**WORK TO COMPLETE:** Entries follow. Give back exactly the lines starting at the one containing "ow_rep c m h → Z.land" and ending at the one containing "assert (∀ j, 0", and no other lines.

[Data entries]
::::::::

(* ===== verification/OwrpSpec.v ===== *)
(** Correctness of the ring portal: the gate table refines a finite map, the
    call log is the recent history, the guard decides what reaches the kernel,
    and the gates the serial driver publishes can be called from ring 3. *)
From S2P Require Import Prelude Sio Owrp.

(** ** The abstract portal *)

(** A logged call: number, result, error. *)
Abbreviation call := (Z * Z * Z)%type (only parsing).

Definition logged_as (x : call) : call_log_entry :=
  let '(nr, v, e) := x in mk_call 0 nr v e.

(** [ow_rep c m h]: the context holds the gates [m] and the calls [h], most
    recent first. *)
Record ow_rep (c : owrp_context_t) (m : gmap Z owrp_gate_entry_t) (h : list call) : Prop := {
  or_init : ow_initialized c = true;
  or_gates : length (ow_gates c) = 128%nat;
  or_names : ∀ i e, ow_gates c !! i = Some e → length (ge_name e) = 32%nat;
  or_count : ow_gate_count c = Z.of_nat (size m) ∧ (size m ≤ 128)%nat;
  or_sound : ∀ i e, 0 ≤ i < ow_gate_count c → aget (ow_gates c) i = Some e →
    m !! ge_syscall_nr e = Some e ∧ Z.land (ge_flags e) OWRP_GATE_FLAG_ACTIVE ≠ 0;
  or_complete : ∀ nr e, m !! nr = Some e →
    ge_syscall_nr e = nr ∧ ∃ i, 0 ≤ i < ow_gate_count c ∧ aget (ow_gates c) i = Some e;
  or_unique : ∀ i j e f, 0 ≤ i < ow_gate_count c → 0 ≤ j < ow_gate_count c →
    aget (ow_gates c) i = Some e → aget (ow_gates c) j = Some f →
    ge_syscall_nr e = ge_syscall_nr f → i = j;
  or_log : length (ow_call_log c) = 32%nat ∧ 0 ≤ ow_log_head c < 32;
  or_log_count : ow_log_count c = Z.min 32 (Z.of_nat (length h));
  or_history : ∀ k x, 0 ≤ k < 32 → aget h k = Some x →
    aget (ow_call_log c) ((ow_log_head c - 1 - k) mod 32) = Some (logged_as x)
}.

(** ** Lookup *)
Lemma gate_matches_iff nr e :
  gate_matches nr e = true ↔
  ge_syscall_nr e = nr ∧ Z.land (ge_flags e) OWRP_GATE_FLAG_ACTIVE ≠ 0.
Proof.
  unfold gate_matches, nz. rewrite andb_true_iff, negb_true_iff, Z.eqb_eq, Z.eqb_neq. done.
Qed.

(** The search finds the slot of the map's entry. *)
Lemma gate_slot_spec c m h nr :
  ow_rep c m h →
  match m !! nr with
  | Some e => ∃ i, gate_slot c nr = Some (Some i) ∧ 0 ≤ i < ow_gate_count c ∧
      aget (ow_gates c) i = Some e
  | None => gate_slot c nr = Some None
  end.
Proof.
  intros H. destruct (or_count _ _ _ H) as [Hc Hle]. pose proof (or_gates _ _ _ H) as Hl.
  unfold gate_slot.
  destruct (find_up_spec (Z.to_nat (ow_gate_count c)) 0 (ow_gates c) (gate_matches nr))
    as (r & Hf & Hr); [lia..|].
  destruct r as [i|].
  - destruct Hr as (Hi & (e & He & [Hnr Ha]%gate_matches_iff) & _).
    destruct (or_sound _ _ _ H i e) as [Hm _]; [lia|done|]. rewrite Hnr in Hm. rewrite Hm.
    exists i. split_and!; [done|lia|lia|done].
  - destruct (m !! nr) as [e|] eqn:Hm; [|done]. exfalso.
    destruct (or_complete _ _ _ H nr e Hm) as (Hnr & i & Hi & He).
    destruct (or_sound _ _ _ H i e Hi He) as [_ Ha].
    assert (gate_matches nr e = true) as Ht by (by apply gate_matches_iff).
    rewrite (Hr i e) in Ht; [done|lia|done].
Qed.

Lemma find_gate_spec c m h nr :
  ow_rep c m h → owrp_find_gate (Some c) nr = Some (m !! nr).
Proof.
  intros H. unfold owrp_find_gate. rewrite (or_init _ _ _ H). cbn [negb].
  pose proof (gate_slot_spec c m h nr H) as Hs. destruct (m !! nr) as [e|].
  - destruct Hs as (i & -> & _ & He). by rewrite obind_Some, He, obind_Some.
  - by rewrite Hs, obind_Some.
Qed.

(** ** Names *)

(** What the name field holds afterwards: the first 31 bytes and a terminator
    over whatever was there. *)
Definition name_field (old s : list Z) : list Z :=
  let t := take 31 s in t ++ 0 :: drop (S (length t)) old.

Lemma copy_name_loop n : ∀ p s old y,
  Forall (λ c, c ≠ 0) s → (length p + n < length (p ++ old))%nat →
  copy_name n (Z.of_nat (length p)) (p ++ old) (p ++ s ++ 0 :: y) =
    Some (p ++ take n s ++ 0 :: drop (S (length (take n s))) old).
Proof.
  induction n as [|n IH]; intros p s old y Hs Hl; rewrite length_app in Hl;
    (destruct old as [|o old]; [simpl in Hl; lia|]).
  - cbn [copy_name]. destruct s as [|c s]; cbn [app].
    + by rewrite aget_app_here, obind_Some, Z.eqb_refl, aset_app_here.
    + rewrite aget_app_here, obind_Some. by case_if; rewrite aset_app_here.
  - cbn [copy_name]. destruct s as [|c s]; cbn [app].
    + by rewrite aget_app_here, obind_Some, Z.eqb_refl, aset_app_here.
    + rewrite aget_app_here, obind_Some. inversion Hs; subst.
      rewrite (proj2 (Z.eqb_neq c 0)), aset_app_here, obind_Some by done.
      specialize (IH (p ++ [c]) s old y). rewrite <-!app_assoc, length_app in IH. simpl in IH.
      replace (Z.of_nat (length p) + 1) with (Z.of_nat (length p + 1)) by lia.
      simpl in Hl. rewrite IH; [done|done|]. rewrite length_app. simpl. lia.
Qed.

Lemma copy_name_spec old s y :
  Forall (λ c, c ≠ 0) s → length old = 32%nat →
  copy_name (Z.to_nat (OWRP_GATE_NAME_MAX - 1)) 0 old (s ++ 0 :: y) = Some (name_field old s).
Proof.
  intros Hs Hl. exact (copy_name_loop 31 [] s old y Hs ltac:(cbn [app]; simpl length at 1; lia)).
Qed.

Lemma name_field_length old s : length old = 32%nat → length (name_field old s) = 32%nat.
Proof.
  intros Hl. unfold name_field. rewrite length_app. cbn [length]. rewrite length_drop.
  rewrite length_take. lia.
Qed.

(** ** Registration *)
Definition new_gate (nr ring params flags : Z) (name : list Z) : owrp_gate_entry_t :=
  mk_gate nr ring params (u8 (Z.lor flags OWRP_GATE_FLAG_ACTIVE)) name.

Lemma new_gate_active nr ring params flags name :
  Z.land (ge_flags (new_gate nr ring params flags name)) OWRP_GATE_FLAG_ACTIVE ≠ 0.
Proof.
  simpl. intros E. apply (f_equal (λ z, Z.testbit z 0)) in E. revert E.
  unfold u8, wrap, OWRP_GATE_FLAG_ACTIVE.
  rewrite Z.land_spec, Z.mod_pow2_bits_low, Z.lor_spec by lia.
  change (Z.testbit 1 0) with true. by rewrite orb_true_r.
Qed.

(** The fields registration leaves alone. *)
Definition same_portal (c c' : owrp_context_t) : Prop :=
  ow_initialized c' = ow_initialized c ∧ ow_call_log c' = ow_call_log c ∧
  ow_log_head c' = ow_log_head c ∧ ow_log_count c' = ow_log_count c ∧
  ow_current_ring c' = ow_current_ring c ∧ ow_boot_phase c' = ow_boot_phase c.

(** Storing a gate in the slot of its number, or in the next free slot. *)
Lemma rep_put c m h i e c' :
  ow_rep c m h → Z.land (ge_flags e) OWRP_GATE_FLAG_ACTIVE ≠ 0 → length (ge_name e) = 32%nat →
  same_portal c c' → ow_gates c' = <[Z.to_nat i := e]> (ow_gates c) →
  (∃ e0, 0 ≤ i < ow_gate_count c ∧ aget (ow_gates c) i = Some e0 ∧
     ge_syscall_nr e0 = ge_syscall_nr e ∧ ow_gate_count c' = ow_gate_count c) ∨
  (i = ow_gate_count c ∧ ow_gate_count c < 128 ∧ ow_gate_count c' = ow_gate_count c + 1 ∧
     m !! ge_syscall_nr e = None) →
  ow_rep c' (<[ge_syscall_nr e := e]> m) h.
Proof.
  intros H Ha Hn (Ei & El & Eh & Ec & _) Eg Hcase. destruct (or_count _ _ _ H) as [Hc Hle].
  pose proof (or_gates _ _ _ H) as Hl.
  assert (0 ≤ i < Z.of_nat (length (ow_gates c))) as Hi by (destruct Hcase as [(? & ? & _)|(? & ? & _)]; lia).
  assert (∀ j, 0 ≤ j < ow_gate_count c' → j = i ∨ j ≠ i ∧ 0 ≤ j < ow_gate_count c) as Hidx.
  { intros j Hj. destruct Hcase as [(? & ? & _ & _ & E)|(-> & _ & E & _)]; rewrite E in Hj; lia. }
  assert (ow_gate_count c ≤ ow_gate_count c' ∧ i < ow_gate_count c' ∧ 0 ≤ i) as Hlim.
  { destruct Hcase as [(? & ? & _ & _ & E)|(-> & _ & E & _)]; rewrite E; lia. }
  assert (∀ j f, 0 ≤ j < ow_gate_count c → aget (ow_gates c) j = Some f → j ≠ i →
    ge_syscall_nr f ≠ ge_syscall_nr e) as Hother.
  { intros j f Hj Hf Hne E. destruct Hcase as [(e0 & ? & He0 & E0 & _)|(_ & _ & _ & Hnone)].
    - apply Hne. eapply (or_unique _ _ _ H j i); [done|done|done|done|congruence].
    - destruct (or_sound _ _ _ H j f Hj Hf) as [Hm _]. congruence. }
  split; rewrite ?Ei, ?El, ?Eh, ?Ec, ?Eg.
  - apply (or_init _ _ _ H).
  - by rewrite length_insert.
  - intros j f Hf. apply list_lookup_insert_Some in Hf as [(_ & <- & _)|[_ Hf]]; [done|by eapply or_names].
  - destruct Hcase as [(e0 & Hi0 & He0 & E0 & ->)|(_ & ? & -> & Hnone)].
    + destruct (or_sound _ _ _ H i e0 Hi0 He0) as [Hm _]. rewrite E0 in Hm.
      rewrite map_size_insert_Some by (by eexists). done.
    + rewrite map_size_insert_None by done. lia.
  - intros j f Hj. rewrite aget_insert by done. case_decide as E.
    + intros [= <-]. split; [by rewrite lookup_insert_eq|done].
    + intros Hf. destruct (Hidx j Hj) as [->|[_ Hj']]; [done|].
      destruct (or_sound _ _ _ H j f Hj' Hf) as [Hm Hact]. split; [|done].
      rewrite lookup_insert_ne; [done|]. apply not_eq_sym. by eapply Hother.
  - intros nr f. destruct (decide (nr = ge_syscall_nr e)) as [->|Hne].
    + rewrite lookup_insert_eq. intros [= <-]. split; [done|]. exists i.
      rewrite aget_insert, decide_True by done. split; [lia|done].
    + rewrite lookup_insert_ne by done. intros Hf. destruct (or_complete _ _ _ H nr f Hf) as (<- & j & Hj & Hg).
      split; [done|]. exists j. rewrite aget_insert by done. case_decide as E; [|split; [lia|done]].
      subst j. destruct Hcase as [(e0 & _ & He0 & E0 & _)|(-> & _)]; [|lia]. congruence.
  - intros j k f g Hj Hk. rewrite !aget_insert by done.
    destruct (Hidx j Hj) as [->|[? ?]], (Hidx k Hk) as [->|[? ?]];
      intros ? ? E; repeat case_decide; simplify_eq; try done.
    + exfalso. by eapply (Hother k g).
    + exfalso. by eapply (Hother j f).
    + by eapply (or_unique _ _ _ H j k).
  - apply (or_log _ _ _ H).
  - apply (or_log_count _ _ _ H).
  - apply (or_history _ _ _ H).
Qed.

(** What registration does for a name that ends. *)
Lemma gate_register_spec c m h nr s y params ring flags :
  ow_rep c m h → Forall (λ b, b ≠ 0) s →
  (m !! nr = None ∧ size m = 128%nat ∧
     owrp_register_gate (Some c) nr (Some (s ++ 0 :: y)) params ring flags =
       Some (Some c, OWRP_ERR_INVALID_ARG)) ∨
  (∃ c' old, owrp_register_gate (Some c) nr (Some (s ++ 0 :: y)) params ring flags =
       Some (Some c', OWRP_OK) ∧ length old = 32%nat ∧
     ow_rep c' (<[nr := new_gate nr ring params flags (name_field old s)]> m) h ∧ same_portal c c').
Proof.
  intros H Hs. destruct (or_count _ _ _ H) as [Hc Hle]. pose proof (or_gates _ _ _ H) as Hl.
  unfold owrp_register_gate. rewrite (or_init _ _ _ H). cbn [negb].
  pose proof (gate_slot_spec c m h nr H) as Hslot. destruct (m !! nr) as [e0|] eqn:Hm.
  - destruct Hslot as (i & -> & Hi & He). right. rewrite obind_Some, He, obind_Some.
    destruct (or_complete _ _ _ H nr e0 Hm) as [Hnr _].
    assert (length (ge_name e0) = 32%nat) as Hn.
    { apply aget_Some in He as [_ He]. by eapply or_names. }
    rewrite copy_name_spec, obind_Some, aset_in, obind_Some by (done || lia).
    eexists _, (ge_name e0). split; [done|]. split; [done|]. split; [|done].
    eapply (rep_put c m h i); [done|apply new_gate_active|by apply name_field_length|done|done|].
    left. exists e0. split_and!; try done; simpl; lia.
  - rewrite Hslot, obind_Some. change OWRP_MAX_GATES with 128. case_if; [left; split_and!; [done|lia|done]|right].
    destruct (aget_is_Some (ow_gates c) (ow_gate_count c)) as [e0 He]; [lia|].
    assert (length (ge_name e0) = 32%nat) as Hn.
    { apply aget_Some in He as [_ He]. by eapply or_names. }
    cbv zeta. rewrite He, obind_Some, copy_name_spec, obind_Some, aset_in, obind_Some by (done || lia).
    rewrite u32_small by lia. eexists _, (ge_name e0). split; [done|]. split; [done|]. split; [|done].
    eapply (rep_put c m h (ow_gate_count c)); [done|apply new_gate_active|by apply name_field_length|done|done|].
    right. by split_and!; [|lia|..].
Qed.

::::::::

**WRITTEN REPLY:**
  ow_rep c m h → Z.land (ge_flags e) OWRP_GATE_FLAG_ACTIVE ≠ 0 → length (ge_name e) = 32%nat →
  same_portal c c' → ow_gates c' = <[Z.to_nat i := e]> (ow_gates c) →
  (∃ e0, 0 ≤ i < ow_gate_count c ∧ aget (ow_gates c) i = Some e0 ∧
     ge_syscall_nr e0 = ge_syscall_nr e ∧ ow_gate_count c' = ow_gate_count c) ∨
  (i = ow_gate_count c ∧ ow_gate_count c < 128 ∧ ow_gate_count c' = ow_gate_count c + 1 ∧
     m !! ge_syscall_nr e = None) →
  ow_rep c' (<[ge_syscall_nr e := e]> m) h.
Proof.
  intros H Ha Hn (Ei & El & Eh & Ec & _) Eg Hcase. destruct (or_count _ _ _ H) as [Hc Hle].
  pose proof (or_gates _ _ _ H) as Hl.
  assert (0 ≤ i < Z.of_nat (length (ow_gates c))) as Hi by (destruct Hcase as [(? & ? & _)|(? & ? & _)]; lia).
  assert (∀ j, 0 ≤ j < ow_gate_count c' → j = i ∨ j ≠ i ∧ 0 ≤ j < ow_gate_count c) as Hidx.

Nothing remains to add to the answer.